Our current definition of more becomes our future definition of not enough as we set our sights on the next level that we convince ourselves will bring happiness and contentment.
Think about this in your own life:
How many times has the thing your younger self dreamed of become the thing you complain about after you’ve gotten it?
The house you longed for becomes the house you grumble is too small.
The car you obsessed over becomes the car you can’t wait to trade in.
The vacation you prayed for becomes the vacation you get stressed over.
The job and title you worked for all these years, is not giving you job satisfaction,
That thing you yearned for becomes the thing you can’t wait to enhance.

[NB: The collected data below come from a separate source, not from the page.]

Lemma memscan_value addr : 0 <= bit_count -> bits_memscan addr m offs bit_count c = run_length c scanned_string.
Proof.
  intros Hn. unfold bits_memscan. destruct (Z.eqb_spec bit_count 0) as [E0|H0]; [unfold scanned_string; rewrite E0; by cbn|]. cbv zeta.
  destruct (offset_split offs Ho) as (Eo & Hr & Hq). set (o := Z.land offs 7) in *. set (p := Z.to_nat (Z.shiftr offs 3)) in *. set (fuel := Z.to_nat bit_count).
  set (r0 := if negb (o =? 0) then _ else _). assert (scan_ok r0) as H1.
  { unfold r0. destruct (Z.eqb_spec o 0) as [Ez|Hz]; cbn [negb].
    - split; [lia|]. split; [lia|]. unfold scanned_string. rewrite Eo. replace (8 * p + Z.to_nat o)%nat with (8 * p)%nat by lia. lia.
    - destruct (byte_chunk m p o c ltac:(lia) Hr) as [Lx Ex]. cbv zeta in Lx, Ex. set (d := drop (Z.to_nat o) (take 8 (drop (8 * p) (mem_bits m)))) in *. rewrite length_map in Lx.
      rewrite Ex. pose proof (leading_chunk 32 (map (xorb c) d) ltac:(rewrite length_map; lia)) as L. change (Z.of_nat 32) with 32 in *.
      rewrite L, length_map, run_length_xor, Lx. pose proof (run_length_range c d) as Rd. rewrite Lx in Rd.
      assert (exists rest, drop (Z.to_nat offs) (mem_bits m) = d ++ rest /\ rest = drop (8 * (p + 1)) (mem_bits m)) as (rest & Es & Erest).
      { eexists. split; [|done]. rewrite Eo, <- drop_drop. set (l := drop (8 * p) (mem_bits m)). replace (8 * (p + 1))%nat with (8 * p + 8)%nat by lia. rewrite <- drop_drop. fold l. unfold d. fold l.
        rewrite <- (take_drop 8 l) at 1. rewrite drop_app_le; [done|]. unfold l. rewrite length_take, length_drop, length_mem_bits. lia. }
      assert (run_length c scanned_string = Z.min (run_length c (d ++ rest)) bit_count) as Er by (unfold scanned_string; rewrite run_length_min, Es; lia).
      rewrite run_length_app, Lx in Er. replace (Z.of_nat (Z.to_nat (8 - o))) with (8 - o) in * by lia.
      destruct (Z.eqb_spec (run_length c d) (8 - o)) as [Ed|Ed].
      + destruct (Z.ltb_spec 32 (8 - o)); [lia|]. cbn [orb]. destruct (Z.leb_spec bit_count (8 - o)) as [Hle|Hgt]; cbn [scan_ok].
        * rewrite Er. pose proof (run_length_range c rest). lia.
        * split; [lia|]. split; [lia|]. rewrite <- Erest, run_length_min, Er. lia.
      + destruct (Z.ltb_spec (run_length c d) (8 - o)); [|lia]. cbn [orb scan_ok]. by rewrite Er. }
  pose proof (scan_then_ok r0 _ H1 (fun p rem => scan_bytes_ok (fun p => (addr + Z.of_nat p) mod 8 =? 0) fuel p rem)) as H2. set (r1 := scan_then r0 _) in *.
  pose proof (scan_then_ok r1 _ H2 (fun p rem => scan_words_ok fuel p rem)) as H3. set (r2 := scan_then r1 _) in *.
  pose proof (scan_then_ok r2 _ H3 (fun p rem => scan_bytes_ok (fun _ => false) fuel p rem)) as H4.
  destruct r2 as [k|[p2 rem2]]; [exact H4|]. cbn [scan_then scan_ok] in *. pose proof H3 as (Hr2 & _). pose proof (scan_bytes_ends fuel p2 rem2 ltac:(unfold fuel; lia)) as Hend.
  destruct (scan_bytes (fun _ => false) m bit_count c fuel p2 rem2) as [k|[p3 rem3]]; [exact H4|]. destruct H4 as (Hr3 & Hp3 & E3). rewrite E3.
  destruct (Z.ltb_spec 0 rem3) as [Hpos|]; [|replace rem3 with 0 by lia; change (Z.to_nat 0) with 0%nat; rewrite take_0; change (run_length c []) with 0; lia].
  destruct (byte_chunk m p3 0 c ltac:(lia) ltac:(lia)) as [Lx Ex]. change (Z.to_nat 0) with 0%nat in Lx, Ex. rewrite drop_0 in Lx, Ex. change (24 + 0) with 24 in Ex.
  rewrite length_map in Lx. rewrite Ex. set (d := take 8 (drop (8 * p3) (mem_bits m))) in *. pose proof (leading_chunk 32 (map (xorb c) d) ltac:(rewrite length_map; lia)) as L. change (Z.of_nat 32) with 32 in *.
  rewrite L, length_map, run_length_xor, Lx. pose proof (run_length_range c d) as Rd. rewrite Lx in Rd.
  replace (take (Z.to_nat rem3) (drop (8 * p3) (mem_bits m))) with (take (Z.to_nat rem3) d) by (unfold d; rewrite take_take; f_equal; lia). rewrite run_length_min.
  change (Z.of_nat (Z.to_nat (8 - 0))) with 8 in *. destruct (Z.eqb_spec (run_length c d) 8); [destruct (Z.ltb_spec 32 rem3); lia|].
  destruct (Z.ltb_spec (run_length c d) rem3); lia.
Qed.
End Scanning.

(** ** [bits_memscan_rev] *)

Lemma rev_same n (b : bool) : rev (replicate n b) = replicate n b.
Proof. induction n as [|n IH]; [done|]. cbn [replicate rev]. rewrite IH. by rewrite <- replicate_S_end. Qed.
Lemma run_length_rev_all c l : run_length c (rev l) = Z.of_nat (length l) <-> run_length c l = Z.of_nat (length l).
Proof.
  rewrite <- (length_rev l) at 1. rewrite !run_length_all, length_rev. split; intros E.
  - apply (f_equal (@rev bool)) in E. rewrite rev_involutive in E. rewrite E at 1. by rewrite rev_same.
  - rewrite E at 1. by rewrite rev_same.
Qed.

(** The lowest bits of a word count their run from the end, or are zero. *)
Lemma trailing_chunk W d v : (length d <= W)%nat -> v = bits_value (replicate (W - length d) false ++ d) ->
  (v =? 0) = (run_length false (rev d) =? Z.of_nat (length d)) /\
  count_trailing_zeroes (Z.of_nat W) v = if run_length false (rev d) =? Z.of_nat (length d) then Z.of_nat W else run_length false (rev d).
Proof.
  intros Hd ->. split.
  - apply eq_true_iff_eq. rewrite !Z.eqb_eq, run_length_rev_all, <- leading_zero, bits_value_app, bits_value_zeros. lia.
  - pose proof (trailing_value (replicate (W - length d) false ++ d)) as T. rewrite length_app, length_replicate, rev_app_distr, run_length_app, length_rev in T.
    replace (Z.of_nat (W - length d + length d)) with (Z.of_nat W) in T by lia. rewrite T.
    assert (run_length false (rev (replicate (W - length d) false)) = Z.of_nat (W - length d)) as ->.
    { rewrite <- (length_replicate (W - length d) false) at 2. apply run_length_rev_all, run_length_all. by rewrite length_replicate. }
    destruct (Z.eqb_spec (run_length false (rev d)) (Z.of_nat (length d))); lia.
Qed.

Lemma bits_of_zero n : bits_of n 0 = replicate n false.
Proof. induction n as [|n IH]; [done|]. rewrite replicate_S_end. cbn [bits_of]. by rewrite <- IH. Qed.

Section ScanningBack.
Context (m : list Z) (Hm : bytes m) (offs bit_count : Z) (c : bool) (Ho : 0 <= offs) (Hl : offs + bit_count <= 8 * Z.of_nat (length m)).
Abbreviation bits_from := (drop (Z.to_nat offs) (mem_bits m)).
Abbreviation whole := (run_length c (rev (take (Z.to_nat bit_count) bits_from))).

(** With [bc] bits to go before the byte [p], only [c] was seen. *)
Definition back_at (p : nat) (res bc : Z) : Prop :=
  (0 <= res /\ 0 <= bc) /\ 8 * Z.of_nat p = offs + bc /\ res + bc = bit_count /\ whole = res + run_length c (rev (take (Z.to_nat bc) bits_from)).

(** The bits of [n] bytes, as the code flips them. *)
Definition flips (n : nat) (x : Z) : Prop := forall d, length d = (8 * n)%nat -> u32 (Z.lxor (bits_value d) x) = bits_value (replicate (32 - 8 * n) false ++ map (xorb c) d).

Lemma back_chunk p res bc n x : back_at p res bc -> (0 < n)%nat -> 8 * Z.of_nat n <= bc -> (8 * n <= 32)%nat -> flips n x ->
  let v := u32 (Z.lxor (load_be n m (p - n)) x) in
  if v =? 0 then back_at (p - n) (res + 8 * Z.of_nat n) (bc - 8 * Z.of_nat n) else whole = count_trailing_zeroes 32 v + res.
Proof.
  intros (H0 & Hp & Hr & E) Hn Hbc H32 Hx. cbv zeta. rewrite load_be_bits by (done || lia). set (d := take (8 * n) (drop (8 * (p - n)) (mem_bits m))).
  assert (length d = (8 * n)%nat) as Ld by (unfold d; rewrite length_take, length_drop, length_mem_bits; lia).
  assert (take (Z.to_nat bc) bits_from = take (Z.to_nat (bc - 8 * Z.of_nat n)) bits_from ++ d) as Es.
  { unfold d. replace (8 * (p - n))%nat with (Z.to_nat offs + Z.to_nat (bc - 8 * Z.of_nat n))%nat by lia. rewrite <- drop_drop, take_take_drop. f_equal. lia. }
  rewrite Es, rev_app_distr, run_length_app, length_rev, Ld in E. rewrite (Hx d Ld).
  destruct (trailing_chunk 32 (map (xorb c) d) (bits_value (replicate (32 - 8 * n) false ++ map (xorb c) d))) as [Ez Ec].
  { rewrite length_map. lia. }
  { by rewrite length_map, Ld. }
  rewrite length_map, <- map_rev, run_length_xor, Ld in Ez, Ec. rewrite Ez. change (Z.of_nat 32) with 32 in Ec. rewrite Ec.
  destruct (Z.eqb_spec (run_length c (rev d)) (Z.of_nat (8 * n))) as [Ed|Ed]; [|lia]. split; [lia|]. split; [lia|]. split; [lia|]. rewrite E. lia.
Qed.

Lemma scan_back_ok n x fuel p res bc : back_at p res bc -> (0 < n)%nat -> (8 * n <= 32)%nat -> flips n x -> bc <= 8 * Z.of_nat n * Z.of_nat fuel ->
  match scan_back n x m fuel p res bc with inl k => k = whole | inr (p', res', bc') => back_at p' res' bc' /\ bc' < 8 * Z.of_nat n /\ bc' <= bc end.
Proof.
  intros H Hn H32 Hx. revert p res bc H. induction fuel as [|fuel IH]; intros p res bc H Hf; cbn [scan_back]; [split; [done|lia]|].
  destruct (Z.leb_spec (8 * Z.of_nat n) bc) as [Hbc|]; [|split; [done|lia]]. pose proof (back_chunk p res bc n x H Hn Hbc H32 Hx) as B. cbv zeta in B.
  destruct (u32 _ =? 0); cbn [negb]; [|done]. specialize (IH _ _ _ B ltac:(lia)). destruct (scan_back _ _ _ _ _ _ _) as [r|[[p' res'] bc']]; [done|]. destruct IH as (? & ? & ?). split; [done|lia].
Qed.

Lemma flips_word : flips 4 (xor_val c).
Proof.
  intros d Ld. change (32 - 8 * 4)%nat with 0%nat. cbn [replicate app]. pose proof (bits_value_of 32 (Z.lxor (bits_value d) (xor_val c))) as V. rewrite bits_of_xor in V.
  change (8 * 4)%nat with 32%nat in Ld. assert (bits_of 32 (bits_value d) = d) as Eb by (rewrite <- Ld; apply bits_of_value). rewrite Eb in V. by rewrite V.
Qed.
Lemma flips_byte : flips 1 (Z.land (xor_val c) 0xff).
Proof.
  intros d Ld. rewrite bits_value_app, bits_value_zeros, Z.mul_0_l, Z.add_0_l. cbn [Nat.mul Nat.add] in Ld.
  assert (Z.lxor (bits_value d) (Z.land (xor_val c) 255) = bits_value (map (xorb c) d)) as ->.
  { destruct c; cbn [xor_val].
    - change (Z.land (-1) 255) with (bits_value (replicate 8 true)). rewrite lxor_value by (by rewrite length_replicate). f_equal. rewrite <- Ld.
      clear. induction d as [|b d IH]; [done|]. cbn [length replicate zip_with map]. rewrite IH. by rewrite xorb_comm.
    - rewrite Z.land_0_l, Z.lxor_0_r. f_equal. rewrite (map_ext _ id) by (by intros []). by rewrite map_id. }
  apply wrapu_small. pose proof (bits_value_range (map (xorb c) d)) as R. rewrite length_map, Ld in R. lia.
Qed.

I recently came across this beautiful poem by Jean de La Fontaine that brings this idea to life:
“How many folks, in country and in town,
Neglect their principal affair;
And let, for want of due repair,
A real house fall down,
To build a castle in the air?”
This is the most dangerous trap in life: To allow the real house in front of us to fall down while we obsess over a castle in the air.
Your real house are the things you have, the things your younger self prayed for, the things your present self complains about.
There’s nothing wrong with building that castle in the air, but there is something wrong with allowing your real house to fall down while you do.
The endless quest for more will paradoxically leave you with less.
Socrates rightly said, “He is richest who is content with the least, for content is the wealth of nature.”
Never let your quest for more distract you from the beauty of enough & stay blessed forever.